I remember one of the first dogs I ever worked was very quick to bite. Green dog, green handler and green helper. Helper reached under to cradle the jaw and very nearly lost fingers. That dog was THRILLED to be offered something to bite.
Another dog I work now just does not want a helper during protection handling him, much less trying to pet him/stroke him on the head while biting.

If the point is to calm the grip, and all it does is cause the dog to fight more.... then why would we need to desensitize that? (even if we could)
And at least for the dogs I have experience with, adding defense is not the reason. That can be done with a look.


----------



## ayoitzrimz (Apr 14, 2010)

There are lots of reasons to do it (cup under the jaw bit). Depends on the dog.
For some dogs, its to add a little pressure and make them uncomfortable to try and get them to counter.
For other dogs, its to actually calm the grip.
Yet for other dogs, we've done it to discourage automatic out due to the new rule changes (transition phase).
Point is: you gotta do what makes the dog offer the behavior you want. If it's more fight, more calmness, etc it does not matter because the same action can have different results depending ON THE DOG!

There are things that may look different to handler and helper. Example: you see lots of helpers (Vit Glisnik comes to mind) that will almost pet the dogs' feet with the stick. Looks like they are gently brushing them with the stick! A handler might say - what's the point? desensitize them to it? Make friends with them? No I don't want my helper being friendly with the dog or letting him know he's safe etc. but in reality lots of dogs don't like having their paws touched and doing so even gently makes them uncomfortable enough to counter, fight, grip harder, whatever the individual dog does - and if that's what you are trying to achieve in that training session then that's good training!

The point is, helpers often try different things on different dogs and see what works. Ask the helper about why he did xyz, and he / she should give you a reason that you may or may not agree with - but you should not get a blank stare back 

But yea, I agree in not doing something without the why. The why can be simple or complex, but there must be a reason for any behavior by the helper (because there is always a reason for a behavior by the dog!)


----------



## Smithie86 (Jan 9, 2001)

It is also, when done correctly and at the correct time, to check the grip. Not only the fullness, but the intensity and chewiness. A grip might look full, but the pressure is "like a butterfly on my arm" .

Again, it is another tool that can be used, when needed. 

Plus, the helper should explain why and discuss with the handler. Not just do it. And there should be a reason for it.


----------



## Vandal (Dec 22, 2000)

I think the rule of thumb people can use is, if the helper is doing this with more than one dog, ( or all the dogs in the club), and doing it all the time, you can start to suspect that he might not know what he is doing, or is simply going thru the motions.

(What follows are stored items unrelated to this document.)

Lemma clock_edges_exact_witness :
  clock_reach demo_slow /\ exists w, clockEdge (r_clocks demo_slow) 1500 1 0 = Ret (2000, w).
Proof.
  assert (H : clock_reach demo_slow).
  { eapply (cr_step (demo_run (demo_config ++ [EvAdvance 1300; EvPerfLevel 0 1])) (EvAdvance 1500));
      [|vm_compute; split; congruence|vm_compute; reflexivity].
    eapply (cr_step demo_later (EvPerfLevel 0 1)); [| |vm_compute; reflexivity].
    2: { eexists _, _, _. split_and!; [reflexivity|reflexivity|lia|cbn; lia]. }
    eapply (cr_step demo_setup (EvAdvance 1300)); [apply demo_setup_reach|vm_compute; split; congruence|vm_compute; reflexivity]. }
  split; [exact H|].
  destruct (clock_edges_exact demo_slow 1 H ltac:(cbn; lia)) as (o & q & b & Ho & Hq & Hb & (w & Hw) & _).
  injection Ho as <-. injection Hq as <-. injection Hb as <-. exists w. exact Hw.
Defined.

Lemma clock_periods_consistent_witness :
  period (r_clocks demo_later) 1 = Some 1000 /\ period (r_clocks demo_slow) 1 = Some 1600.
Proof.
  assert (H : clock_reach demo_later).
  { eapply (cr_step demo_setup (EvAdvance 1300)); [apply demo_setup_reach|vm_compute; split; congruence|vm_compute; reflexivity]. }
  destruct (clock_periods_consistent demo_later H) as [Hp _]. split; [|vm_compute; reflexivity].
  destruct (Hp 1%nat 0%nat 2) as (dom & f & id & q & Hd & Hk & Hf & Hper & _).
  - apply (rooted_derived _ 1 [] [1%nat] 0 2 0 1); [reflexivity|]. by eapply rooted_src.
  - injection Hd as <-. injection Hk as <- <-. injection Hf as <-. exact Hper.
Defined.

(** Restoring a checkpoint.  [startup] is meant to apply the restored level, but
    the level is already the restored one, so that the change is ignored: the
    domain keeps the period of the level it was constructed with. *)

(** A restored performance level is not applied: restoring another valid level
    of a source domain and starting up succeeds, the domain reports the restored
    level, and its period stays that of the old level, which differs whenever the
    two operating points do. *)
Theorem restored_level_ignored s d dom f id l :
  clock_reach s -> clk_domains (r_clocks s) !! d = Some dom -> dom_kind dom = SrcClockDomain f id ->
  0 <= l < Z.of_nat (length f) -> f !! Z.to_nat l <> f !! Z.to_nat (_perfLevel dom) ->
  exists w1 w2 dom2, SrcClockDomain_unserialize (r_clocks s) d l = Ret w1 /\ SrcClockDomain_startup w1 (r_now s) d = Ret w2 /\
    clk_domains w2 !! d = Some dom2 /\ _perfLevel dom2 = l /\
    period w2 d = f !! Z.to_nat (_perfLevel dom) /\ period w2 d <> f !! Z.to_nat l.
Proof.
  intros Hr Hd Hk Hl Hne. apply clock_reach_inv in Hr as Hs. destruct (ci_src s Hs d dom f id Hd Hk) as (_ & Hf & Hlen).
  unfold SrcClockDomain_unserialize, SrcClockDomain_startup. rewrite (vread_some _ _ _ Hd). cbn [mbind res_bind].
  set (w1 := with_domains _ _).
  assert (Hd1 : clk_domains w1 !! d = Some (set_level l dom)).
  { apply list_lookup_insert_eq. by eapply lookup_lt_Some. }
  exists w1, w1, (set_level l dom). split; [done|]. split.
  - rewrite (vread_some _ _ _ Hd1). cbn [mbind res_bind]. unfold setPerfLevel. rewrite (vread_some _ _ _ Hd1).
    cbn [mbind res_bind _perfLevel set_level]. rewrite cassert_true; [by cbn; rewrite Z.eqb_refl|].
    unfold validPerfLevel, numPerfLevels, freq_points. cbn [dom_kind set_level]. rewrite Hk, wrap_small by (unfold inword; lia).
    apply Z.ltb_lt; lia.
  - unfold period. rewrite Hd1. cbn. rewrite Hf. split_and!; congruence.
Qed.

Lemma restored_level_ignored_witness :
  exists w1 w2, SrcClockDomain_unserialize (r_clocks demo_setup) 0 1 = Ret w1 /\
    SrcClockDomain_startup w1 0 0 = Ret w2 /\ period w2 0 = Some 500.
Proof.
  destruct (restored_level_ignored demo_setup 0 (mkClockDomain 500 0 [1%nat] [0%nat] (SrcClockDomain [500; 800] 1) 0)
    [500; 800] 1 1 demo_setup_reach) as (w1 & w2 & dom2 & E1 & E2 & _ & _ & Hp & _);
    [reflexivity|reflexivity|cbn; lia|discriminate|].
  exists w1, w2. split; [exact E1|]. split; [exact E2|exact Hp].
Defined.

(** The documentation of [clockEdge] bounds the distance of the edge by one period.
    After a change to a faster clock the next edge is still the one of the slow
    clock. *)
Definition fast_config : list ClockEv :=
  [EvNewVoltage [12; 10]; EvNewSrc [500; 800] 1 1 0; EvNewObject 0; EvAdvance 1; EvPerfLevel 0 0].

Lemma edge_beyond_period :
  exists s w, clock_reach s /\ period (r_clocks s) 0 = Some 500 /\ r_now s = 1 /\
    clockEdge (r_clocks s) (r_now s) 0 0 = Ret (800, w).
Proof.
  exists (demo_run fast_config). eexists. split; [|vm_compute; by split_and!].
  eapply (cr_step (demo_run (take 4 fast_config)) (EvPerfLevel 0 0)); [| |vm_compute; reflexivity].
  2: { eexists _, _, _. split_and!; [vm_compute; reflexivity|reflexivity|lia|cbn; lia]. }
  eapply (cr_step (demo_run (take 3 fast_config)) (EvAdvance 1)); [|vm_compute; split; congruence|vm_compute; reflexivity].
  eapply (cr_step (demo_run (take 2 fast_config)) (EvNewObject 0)); [|vm_compute; lia|vm_compute; reflexivity].
  eapply (cr_step (demo_run (take 1 fast_config)) (EvNewSrc [500; 800] 1 1 0)); [| |vm_compute; reflexivity].
  2: { split_and!; [repeat constructor; lia|reflexivity|cbn; lia|lia|cbn; lia|]. eexists; split; [reflexivity|by right]. }
  eapply (cr_step _ (EvNewVoltage [12; 10])); [apply cr_init| |vm_compute; reflexivity].
  split_and!; [done|reflexivity|cbn; lia].
Qed.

Each dog is different and there are other ways to calm a dog, or disturb them, through the helper work without touching him with your hands. Last dog I did that with was a very nervy female malinois. I did not do it to calm her on the grip , I did it after the rest of the work achieved that and only briefly, mostly because I was so impressed by the transformation of that dog and wanted to see if she would allow it, when before that point, she would have completely freaked out. I don't recall doing it before that dog, that's how infrequently I have done it.

I see people do this now where the hand is on the top of the head and under the chin. Some seem like they are actually holding the dog's mouth on the sleeve. Again, proper helper work will achieve the result where the dog will hold, trying to do it with "obedience" is just dumb. I see people doing this with lots of dogs, not really in a specific fashion and that right there tells me all I need to know. . Not something I believe in , especially as I have said, the people doing it are, with every dog they work. I've had people ask me to do that stuff and I don't feel any difference in the grip. Don't really believe in using it to pressure the dogs so, that could be part of the reason...but I doubt it. The most effective helpers apply and release pressure or disturb the dogs more through mental pressure than any kind of physical contact. Not many people have the ability to do it, so, these are the things they use...too often....if you ask me and it will not take the place of the later. Touching the dog can be just as "rote", when it is done over and over in training. 




> It is also, when done correctly and at the correct time, to check the grip. Not only the fullness, but the intensity and chewiness. A grip might look full, but the pressure is "like a butterfly on my arm" .


I have never had to feel the grip with my other hand. If a helper has to do that, they should not be working dogs. Maybe you meant something else Sue? That makes no sense to me.
Yes, you should always ask a helper WHY. Seems like many helpers just get stuck doing the same stuff whether it produces a result or not. They just do it, to do it.


----------



## Smithie86 (Jan 9, 2001)

Anne - demo was done to show the handler who insisted that the grip was full and hard all the time.

The dog shifted the grip post bite and pre-hand. And the grip was not hard at all. And this was a problem when dog 1st started coming to train, post another training.

No, should not be all the time.

But, that gets back to the other question I posted - what is your (all inclusive to posters) definition of training?


----------